Role of DCAF8 in Mammary Ductal Elongation and Branching Morphogenesis

Postnatal mammary gland development involves the formation of a highly branched epithelial ductal tree, primarily through the elongation and branching morphogenesis of mammary epithelial ducts. Multiple factors are involved in this process, in which both estrogen and progesterone receptors (ER/PR) play a crucial role. In this study, we identified a role of DCAF8 in promoting mammary ductal elongation and branching through its impacts on ER/PR signaling.

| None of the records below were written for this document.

(** The list built so far only grows: a step from [(pending, history)] is
    the step from [(pending, [])] with [history] in front. *)
Lemma bash_line_acc pending history raw :
  step (BashState pending history) raw
  = match step (BashState pending []) raw with
    | Some st =>
        Some (BashState (current_timestamp st) (history ++ history_of st)%list)
    | None => None
    end.
Proof.
  unfold step.
  rewrite (bash_line_refines full_command date_filter command_filter now
             pending history raw).
  rewrite (bash_line_refines full_command date_filter command_filter now
             pending [] raw).
  destruct (bash_line now full_command None None (BashState pending []) raw);
    reflexivity.
Qed.

Lemma bash_loop_acc lines : forall pending history,
  for_each step (BashState pending history) lines
  = match for_each step (BashState pending []) lines with
    | Some st =>
        Some (BashState (current_timestamp st) (history ++ history_of st)%list)
    | None => None
    end.
Proof.
  induction lines as [|raw lines IH]; intros pending history.
  - simpl. rewrite app_nil_r. reflexivity.
  - cbn [for_each]. rewrite bash_line_acc.
    destruct (step (BashState pending []) raw) as [[p h]|]; [|reflexivity].
    cbn [current_timestamp history_of].
    rewrite IH. rewrite (IH p h).
    destruct (for_each step (BashState p []) lines) as [[p' h']|];
      [|reflexivity].
    cbn [current_timestamp history_of]. rewrite app_assoc. reflexivity.
Qed.

Lemma for_each_app {S A : Type} (body : S -> A -> option S) l1 : forall l2 st,
  for_each body st (l1 ++ l2)%list
  = match for_each body st l1 with
    | Some st' => for_each body st' l2
    | None => None
    end.
Proof.
  induction l1 as [|x l1 IH]; intros l2 st; simpl; [reflexivity|].
  destruct (body st x); [apply IH|reflexivity].
Qed.

(** A step raises exactly on the lines that [bash_aborts] describes. *)
Lemma bash_line_none st raw :
  step st raw = None <-> bash_aborts raw = true.
Proof.
  unfold step, bash_line, bash_aborts.
  destruct (is_timestamp_line (strip raw)); cbn [andb].
  - destruct (int (slice_from 1 (strip raw))); split; congruence.
  - split; [|discriminate].
    destruct (truthy (strip raw)); [|discriminate].
    destruct (match date_filter with Some _ => _ | None => _ end);
      [discriminate|].
    destruct (truthy _); [|discriminate].
    destruct (_ && _); discriminate.
Qed.

Lemma bash_loop_none lines : forall st,
  for_each step st lines = None <-> existsb bash_aborts lines = true.
Proof.
  induction lines as [|raw lines IH]; intros st; cbn [for_each existsb].
  - split; discriminate.
  - destruct (step st raw) as [st'|] eqn:Hs.
    + rewrite IH. destruct (bash_aborts raw) eqn:Ha; [|reflexivity].
      apply (proj2 (bash_line_none st raw)) in Ha. congruence.
    + apply (proj1 (bash_line_none st raw)) in Hs. rewrite Hs.
      split; reflexivity.
Qed.

(** After a command line nothing is pending. *)
Lemma bash_command_line_clears st raw st' :
  is_command_line raw = true -> step st raw = Some st' ->
  current_timestamp st' = None.
Proof.
  unfold is_command_line. intros H. apply andb_true_iff in H.
  destruct H as [Hm Ht]. apply negb_true_iff in Hm.
  unfold step.
  rewrite (bash_command_step now full_command date_filter command_filter st
             raw Hm) by (destruct (strip raw); [discriminate|congruence]).
  intros [= <-]. reflexivity.
Qed.

End BashLoop.

(** X10.  The bash parser starts afresh after every command line: when no
    line makes it raise, parsing a file cut just after a command line gives
    the records of the first part followed by the records of the second
    part parsed on its own, under any filters. *)
Theorem bash_parser_splits_after_command
    (now : Z) (l1 l2 : list string) (cmd : string) (full_command : bool)
    (date_filter : date_filter_t) (command_filter : option string) :
  is_command_line cmd = true ->
  existsb bash_aborts (l1 ++ cmd :: l2)%list = false ->
  parse_bash_history now (l1 ++ cmd :: l2)%list full_command date_filter
    command_filter
  = (parse_bash_history now (l1 ++ [cmd])%list full_command date_filter
       command_filter
     ++ parse_bash_history now l2 full_command date_filter command_filter)%list.
Proof.
  intros Hcmd Hok. unfold parse_bash_history.
  change (l1 ++ cmd :: l2)%list with (l1 ++ [cmd] ++ l2)%list in *.
  rewrite app_assoc in *.
  rewrite for_each_app.
  destruct (for_each (bash_line now full_command date_filter command_filter)
              (BashState None []) (l1 ++ [cmd])%list) as [[p h]|] eqn:H1.
  - assert (p = None) as ->.
    { rewrite for_each_app in H1.
      destruct (for_each _ _ l1) as [st1|]; [|discriminate].
      cbn [for_each] in H1.
      destruct (bash_line now full_command date_filter command_filter st1 cmd)
        as [st2|] eqn:H2; [|discriminate].
      injection H1 as E.
      pose proof (bash_command_line_clears now full_command date_filter
                    command_filter st1 cmd st2 Hcmd H2) as Hclear.
      rewrite E in Hclear. exact Hclear. }
    rewrite (bash_loop_acc now full_command date_filter command_filter l2
               None h).
    destruct (for_each _ (BashState None []) l2) as [[p2 h2]|] eqn:H2;
      [reflexivity|].
    apply (proj1 (bash_loop_none _ _ _ _ _ _)) in H2.
    rewrite existsb_app in Hok. apply orb_false_iff in Hok.
    destruct Hok as [_ Hok]. congruence.
  - apply (proj1 (bash_loop_none _ _ _ _ _ _)) in H1.
    rewrite existsb_app in Hok. apply orb_false_iff in Hok.
    destruct Hok as [Hok _]. congruence.
Qed.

Homozygous Dcaf8 knockout mice exhibited significant delay in mammary ductal elongation during puberty, which was characterized by a reduction in mammary ductal elongation area and distance, and terminal end buds (TEBs); abnormal branching morphogenesis of mammary ducts was also observed in adult Dcaf8 null mice, which was characterized by a reduction of lateral branches and an increase of ductal bifurcation. To further elucidate the mechanism underlying DCAF8’s role in mouse mammary development, we performed transcriptomic sequencing and biochemical experiments. The results revealed that downstream key effectors of the PR signaling pathway were significantly downregulated, while the expression of ERβ, a potential inhibitor of ERα/PR signaling, was significantly elevated in the mammary gland of Dcaf8 null mice. Collectively, this study suggests that DCAF8 may play an important role in mammary development by promoting ductal elongation and branching morphogenesis, through ERβ-mediated inhibition of ERα/PR signaling pathway.